Besides the functional requirements of an application, the non-functional requirements to achieve a high service quality are also an important part of successful peer-to-peer networks and a major challenge is to meet these requirements in networks with unreliable nodes. In contrast to traditional centralized approaches where the quality can be measured and controlled, in a distributed environment it is challenging both to capture the status and performance of the whole distributed system in one point of time and to control its general behavior. In this dissertation, we focus on the monitoring and management of peer-to-peer systems.
We systematically engineer SkyEye.KOM, a fully decentralized monitoring mechanism that provides both a precise status snapshot of the peer-to-peer system and enables queries for peer capacities, such as bandwidth or storage capacities, in a large-scale peer-to-peer system. It considers individual load limits of the peers and ensures that no peer is overloaded. The core tree topology of SkyEye.KOM is established and maintained solely with protocol-relevant messages. It is based on local peer identifier calculations and using the underlying peer-to-peer overlay. As a second step, we focus on the management of peer-to-peer systems and introduce P3R3O.KOM and SkyNet.KOM, two solutions to manage both the reservation of available capacities in the peer-to-peer system and the system behavior in a fully decentralized and efficient manner. P3R3O.KOM is a peer-to-peer protocol for reliable long-term resource reservation that overcomes the limitations of traditional peer-to-peer services, which typically are host only by single peers and cease once the service providing peer fails. Resource reservations are fulfilled with adjustable guarantees (even 100%) in the presence of strong churn through the automated and fully decentralized management of the resource provision redundancy. With SkyNet.KOM, we present a fully decentralized approach for automated management of peer-to-peer systems following the principles of autonomic computing. It allows the user or system provider to set service quality goals for the peer-to-peer system, which are automatically verified by the monitoring solution SkyEye.KOM and analyzed, aligned and enforced by the other components of SkyNet.KOM. Preset quality goals for the peer-to-peer system are reached and held through automated systematic re-configuration of the individual components of the peer-to-peer system. At the end, we present LifeSocial.KOM, a peer-to-peer-based platform for online social networks that incorporates the proposed monitoring mechanism to show the feasibility and application scope of the monitoring and management solutions.

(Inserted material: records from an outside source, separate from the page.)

Lemma pairs_sorted ot : owf ot → StronglySorted key_lt (sorted_pairs ot).
Proof.
  destruct ot as [t|]; [|constructor]. intros [Hb _]. pose proof (elements_sorted t Hb) as Hs. unfold keys_of in Hs. simpl.
  revert Hs. generalize (elements t). induction l as [|x l IH]; simpl; intros Hs; [constructor|].
  apply StronglySorted_inv in Hs as [Hs Hx]. constructor; [by apply IH|]. apply list.Forall_forall. intros y Hy.
  apply (proj1 (list.Forall_forall _ _) Hx). by apply list_elem_of_fmap_2.
Qed.

(** C9: a client that lists the pairs of a known state in a range, page after page from the next
    key it was given, ends and gets every pair of the range exactly once and in key order,
    whatever the size of the pages. *)
Theorem store_pages s A oh ot start end_ count fuel :
  store_inv s A → known A oh = Some ot → 1 <= count → (length (filter (in_range start end_ false) (sorted_pairs ot)) < fuel)%nat →
  pages fuel oh start end_ count s = (Ret (filter (in_range start end_ false) (sorted_pairs ot)), s) ∧
  StronglySorted key_lt (sorted_pairs ot) ∧ list_to_map (sorted_pairs ot) = omap ot.
Proof.
  intros H Hk Hc Hf. pose proof (known_size s A oh ot H Hk) as Hsz.
  assert (owf ot) as Hw.
  { pose proof (known_root s A H oh ot 0 Hk Hsz) as Hr. destruct ot; [|done]. simpl in Hr |- *. naive_solver. }
  split; [|split; [by apply pairs_sorted|by destruct ot]].
  apply (pages_spec s A); [done|done|done|by apply pairs_sorted| |done].
  destruct ot as [t|]; [|done]. simpl in *. rewrite <-tsize_elements. lia.
Qed.
End Spec.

The impact of the thesis is to be seen in extending the applicability of the peer-to-peer paradigm to quality critical applications and scenarios. Through the monitoring approach, a system provider is able to observe and judge the quality of the peer-to-peer system. Regarding the function of capacity-based peer search, the capacities in a peer-to-peer system may be addressed and used to a full extent, allowing for the creation of applications with rich functionality using a wide set of capacities. Through the proposed management mechanisms, these capacities can also be used reliably in the presence of churn to host services and to establish the peer-to-peer paradigm as a serious and reliable alternative to traditional IT architectures. Additionally, through the automated quality control proposed with SkyNet.KOM, quality-controlled peer-to-peer applications may be created and operated, despite being hosted on a large-scale network of unreliable nodes. Lastly, peer-to-peer-based online social networks show the potential to become the next large application area for the peer-to-peer paradigm. LifeSocial.KOM is one of the first in this category and presents a viable approach for quality-aware peer-to-peer applications that satisfies the needs of both users and system providers.

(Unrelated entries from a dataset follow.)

(** ** The local chain and parallel chains *)

Definition setup (f : Forks) (title : string) : outcome Forks :=
  if String.eqb title "local" then setLocalFork f else setForkForPara f title.

(** On the local test chain and on a parallel chain every fork of the default
    chain is active from height 0 except [ForkBlockHash], which starts at height 1;
    a name that is not a fork panics on the local chain and is never active (below
    [MaxHeight]) on a parallel chain; other chains are unchanged. *)
Lemma fork_setup f title base h0 :
  title ≠ "chain33" → f !! "chain33" = Some base → f !! title = None → base !! "ForkBlockHash" = Some h0 →
  ∃ f', setup f title = Ret f' ∧ (∀ t, t ≠ title → f' !! t = f !! t) ∧
    ∀ k h, 0 <= h →
      IsFork f' title h k =
        match base !! k with
        | Some _ => Ret (if String.eqb k "ForkBlockHash" then 1 <=? h else true)
        | None => if String.eqb title "local" then Panic else Ret (MaxHeight <=? h)
        end.
Proof.
  intros Ht Hb Hn Hk.
  pose (f' := <[title := <["ForkBlockHash" := 1]> ((λ _, 0) <$> base)]> f).
  assert (CloneZero f "chain33" title = Ret (<[title := (λ _, 0) <$> base]> f)) as Ec.
  { unfold CloneZero, Clone, SetAllFork. rewrite Hb, Hn. simpl. rewrite lookup_insert_eq.
    by rewrite insert_insert_eq. }
  assert (ReplaceFork (<[title := (λ _, 0) <$> base]> f) title "ForkBlockHash" 1 = Ret f') as Er.
  { unfold ReplaceFork, replaceFork. simpl. rewrite lookup_insert_eq, lookup_fmap, Hk. simpl.
    unfold f'. by rewrite insert_insert_eq. }
  exists f'. split; [|split].
  - unfold setup, setLocalFork, setForkForPara.
    destruct (String.eqb_spec title "local") as [->|_]; rewrite Ec; exact Er.
  - intros t Hne. unfold f'. by rewrite lookup_insert_ne.
  - intros k h Hh. unfold IsFork, GetFork, f'. rewrite lookup_insert_eq.
    destruct (String.eqb_spec k "ForkBlockHash") as [->|Hne].
    + rewrite lookup_insert_eq, Hk. simpl. destruct (Z.eqb_spec h (-1)); [lia|done].
    + rewrite lookup_insert_ne, lookup_fmap by done. destruct (base !! k) as [v|]; simpl.
      * f_equal. apply orb_true_iff. right. by apply Z.leb_le.
      * destruct (String.eqb title "local"); simpl; [done|]. destruct (Z.eqb_spec h (-1)); [lia|done].
Qed.

Definition testnet : Forks := match SetTestNetFork ∅ with Ret f => f | _ => ∅ end.

Lemma fork_setup_witness :
  ∃ f', setup testnet "local" = Ret f' ∧ IsFork f' "local" 0 "ForkTxGroup" = Ret true ∧
    IsFork f' "local" 0 "ForkBlockHash" = Ret false ∧ IsFork f' "local" 0 "ForkNone" = Panic.
Proof.
  destruct (fork_setup testnet "local" (list_to_map testnet_forks) 209186) as (f' & E & _ & H).
  - discriminate.
  - vm_compute. reflexivity.
  - vm_compute. reflexivity.
  - vm_compute. reflexivity.
  - exists f'. split; [exact E|]. rewrite !H by lia. split; [|split]; vm_compute; reflexivity.
Defined.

Multimedia Communications Lab (KOM), TU Darmstadt, Germany
The Multimedia Communications Lab (KOM) is led by Prof. Dr.-Ing. Ralf Steinmetz and strives to work towards the vision of seamless communications, whereby people worldwide independent of their location as well as the used end-systems and devices are able to communicate and work with each other efficiently and effectively.

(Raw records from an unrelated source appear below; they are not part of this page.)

(* ===== verification/Coins.v ===== *)
(** The coins executor ([system/dapp/coins/executor]): its actions on the asset ledger,
    and the per-address received totals it keeps in the local database. *)

From Stdlib Require Import Ascii String.
From S2P Require Import Prelude KVStore Types Account Ledger LedgerInv Fork.
Local Open Scope string_scope.
Local Open Scope Z_scope.

(** ** Actions and transactions *)

Inductive CoinsAction :=
  | AssetsTransfer (Amount : Z)
  | AssetsTransferToExec (ExecName : string) (Amount : Z)
  | AssetsWithdraw (ExecName : string) (Amount : Z)
  | AssetsGenesis (ReturnAddress : string) (Amount : Z).

(** What the executor reads of a transaction: the address of its signer and the
    address its payload is for ([tx.From], [tx.GetRealToAddr]). *)
Record TxView := { From : string; RealToAddr : string }.

(** [execDrivers] of [system/dapp/register.go]: executor addresses and the heights
    they are enabled from. *)
Definition IsDriverAddress (execDrivers : gmap string Z) (addr : string) (height : Z) : bool :=
  match execDrivers !! addr with
  | None => false
  | Some h => (h <=? height) || (height =? -1)
  end.

Definition CheckTx (amount : outcome Z) : outcome unit :=
  a ← amount; if a <? 0 then Err ErrAmount else Ret tt.

Section Exec.
Context {S : Type} `{!KV S} `{!LedgerCodecs}.
(** The address of an executor name, the registered drivers, the fork table, the
    chain's title and the height of the block. *)
Context (ExecAddress : string → string) (execDrivers : gmap string Z) (forks : Forks)
  (title : string) (height : Z) (acc : DB).

Definition isExecAddrMatch (name to : string) : bool := String.eqb (ExecAddress name) to.

Definition Exec_Transfer (amount : Z) (tx : TxView) : M S Receipt :=
  if IsDriverAddress execDrivers (RealToAddr tx) height
  then TransferToExec acc (From tx) (RealToAddr tx) amount
  else Transfer acc (From tx) (RealToAddr tx) amount.

Definition Exec_TransferToExec (execName : string) (amount : Z) (tx : TxView) : M S Receipt :=
  b ← lift_outcome (IsFork forks title height "ForkTransferExec");
  if negb b then throw ErrActionNotSupport
  else if negb (isExecAddrMatch execName (RealToAddr tx)) then throw ErrToAddrNotSameToExecAddr
  else TransferToExec acc (From tx) (RealToAddr tx) amount.

Definition Exec_Withdraw (execName : string) (amount : Z) (tx : TxView) : M S Receipt :=
  b ← lift_outcome (IsFork forks title height "ForkWithdraw");
  let execName := if negb b then "" else execName in
  if IsDriverAddress execDrivers (RealToAddr tx) height || isExecAddrMatch execName (RealToAddr tx)
  then TransferWithdraw acc (From tx) (RealToAddr tx) amount
  else throw ErrActionNotSupport.

Definition Exec_Genesis (returnAddress : string) (amount : Z) (tx : TxView) : M S Receipt :=
  if height =? 0 then
    if IsDriverAddress execDrivers (RealToAddr tx) height
    then GenesisInitExec acc returnAddress amount (RealToAddr tx)
    else GenesisInit acc (RealToAddr tx) amount
  else throw ErrReRunGenesis.

Definition coins_Exec (a : CoinsAction) (tx : TxView) : M S Receipt :=
  match a with
  | AssetsTransfer n => Exec_Transfer n tx
  | AssetsTransferToExec e n => Exec_TransferToExec e n tx
  | AssetsWithdraw e n => Exec_Withdraw e n tx
  | AssetsGenesis r n => Exec_Genesis r n tx
  end.

(** An action is one of three ledger operations, or it is refused before it touches
    the store. *)
Lemma coins_Exec_cases U E a tx s :
  (∀ x, IsDriverAddress execDrivers x height = true → x ∈ E) → (∀ n, ExecAddress n ∈ U → ExecAddress n ∈ E) →
  From tx ∈ U → (From tx ∉ E) → RealToAddr tx ∈ U → height ≠ 0 →
  (∀ k, k ∈ ["ForkTransferExec"; "ForkWithdraw"] → IsFork forks title height k ≠ Panic) →
  (∃ o, allowed U E o ∧ coins_Exec a tx s = run acc o s) ∨ (∃ e, coins_Exec a tx s = (Err e, s)).
Proof using Type.
  intros HD HA HF HnF HT Hh Hforks.
  assert (∀ k, k ∈ ["ForkTransferExec"; "ForkWithdraw"] → ∃ b, IsFork forks title height k = Ret b) as Hf.
  { intros k Hk. specialize (Hforks k Hk). unfold IsFork, GetFork in *. repeat case_match; simpl in *; eauto; done. }
  destruct a as [n|e n|e n|r n]; simpl.
  - unfold Exec_Transfer. destruct (IsDriverAddress execDrivers (RealToAddr tx) height) eqn:Ed; left.
    + exists (OTransferToExec (From tx) (RealToAddr tx) n). simpl. auto.
    + exists (OTransfer (From tx) (RealToAddr tx) n). simpl. auto.
  - unfold Exec_TransferToExec. destruct (Hf "ForkTransferExec") as [b Eb]; [set_solver|].
    rewrite Eb. unfold mbind, M_bind, lift_outcome. destruct b; simpl; [|right; by eexists].
    unfold isExecAddrMatch. destruct (String.eqb_spec (ExecAddress e) (RealToAddr tx)) as [Ea|Ea]; simpl; [|right; by eexists].
    left. exists (OTransferToExec (From tx) (RealToAddr tx) n). simpl. rewrite <-Ea in *. auto.
  - unfold Exec_Withdraw. destruct (Hf "ForkWithdraw") as [b Eb]; [set_solver|].
    rewrite Eb. unfold mbind, M_bind, lift_outcome. simpl. destruct (_ || _) eqn:Eo; [|right; by eexists].
    left. exists (OTransferWithdraw (From tx) (RealToAddr tx) n). split; [|done]. simpl. split_and!; [done|done|].
    apply orb_true_iff in Eo as [Eo|Eo]; [by apply HD|]. apply String.eqb_eq in Eo. rewrite <-Eo in *. by apply HA.
  - unfold Exec_Genesis. destruct (Z.eqb_spec height 0); [done|]. right. by eexists.
Qed.
End Exec.

(** ** Received totals in the local database *)

Record Int64 := { Data : Z }.

Definition calcAddrKey (addr : string) : bytes := "LODB-coins-Addr:" ++ addr.

Section Local.
Context {S : Type} `{!KV S} {C : Codec Int64}.

Definition geAddrReciverKV (addr : string) (reciverAmount : Z) : bytes * bytes :=
  (calcAddrKey addr, Encode {| Data := reciverAmount |}).

Definition getAddrReciver (addr : string) : M S Z := λ s,
  match kv_Get (calcAddrKey addr) s with
  | (Err ErrNotFound, s') => (Ret 0, s')
  | (Err e, s') => (Err e, s')
  | (Panic, s') => (Panic, s')
  | (Ret v, s') =>
      if String.eqb v "" then (Ret 0, s')
      else match Decode v with
           | None => (Err (ErrOther "proto"), s')
           | Some r => (Ret (Data r), s')
           end
  end.

Definition setAddrReciver (addr : string) (reciverAmount : Z) : M S unit :=
  kv_Set (geAddrReciverKV addr reciverAmount).1 (geAddrReciverKV addr reciverAmount).2.

Definition updateAddrReciver (addr : string) (amount : Z) (isadd : bool) : M S (bytes * bytes) := λ s,
  let update recv s :=
    let recv := if isadd then recv +₆₄ amount else recv -₆₄ amount in
    (_ ← setAddrReciver addr recv; mret (geAddrReciverKV addr recv)) s in
  match getAddrReciver addr s with
  | (Ret recv, s') => update recv s'
  | (Err ErrNotFound, s') => update 0 s'
  | (Err e, s') => (Err e, s')
  | (Panic, s') => (Panic, s')
  end.

Definition local_set (r : M S (bytes * bytes)) : M S (list (bytes * bytes)) := kv ← r; mret [kv].

Definition ExecLocal_Transfer (amount : Z) (tx : TxView) := local_set (updateAddrReciver (RealToAddr tx) amount true).
Definition ExecLocal_TransferToExec (amount : Z) (tx : TxView) := local_set (updateAddrReciver (RealToAddr tx) amount true).
Definition ExecLocal_Withdraw (amount : Z) (tx : TxView) := local_set (updateAddrReciver (From tx) amount true).
Definition ExecLocal_Genesis (amount : Z) (tx : TxView) := local_set (updateAddrReciver (RealToAddr tx) amount true).
Definition ExecDelLocal_Transfer (amount : Z) (tx : TxView) := local_set (updateAddrReciver (RealToAddr tx) amount false).
Definition ExecDelLocal_TransferToExec (amount : Z) (tx : TxView) := local_set (updateAddrReciver (RealToAddr tx) amount false).
Definition ExecDelLocal_Withdraw (amount : Z) (tx : TxView) := local_set (updateAddrReciver (From tx) amount false).

(** The local effect of an action when its block is connected ([true]) or
    disconnected ([false]); a genesis block is never disconnected. *)
Definition coins_Local (a : CoinsAction) (tx : TxView) (connect : bool) : M S (list (bytes * bytes)) :=
  match a, connect with
  | AssetsTransfer n, true => ExecLocal_Transfer n tx
  | AssetsTransfer n, false => ExecDelLocal_Transfer n tx
  | AssetsTransferToExec _ n, true => ExecLocal_TransferToExec n tx
  | AssetsTransferToExec _ n, false => ExecDelLocal_TransferToExec n tx
  | AssetsWithdraw _ n, true => ExecLocal_Withdraw n tx
  | AssetsWithdraw _ n, false => ExecDelLocal_Withdraw n tx
  | AssetsGenesis _ n, true => ExecLocal_Genesis n tx
  | AssetsGenesis _ _, false => mret []
  end.
End Local.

To reach this goal KOM works on mechanisms for the realization of QoS, security, adaptivity and context-awareness in systems and networks. We address in particular networks (e.g. p2p and mobile networks), communication services (e.g. IP based communication services), IT architectures (e.g. service oriented architectures), and media contents (media for information and knowledge sources, and community applications).
Application areas for the research at KOM are, for example, E-Business, E-Finance, and E-Learning.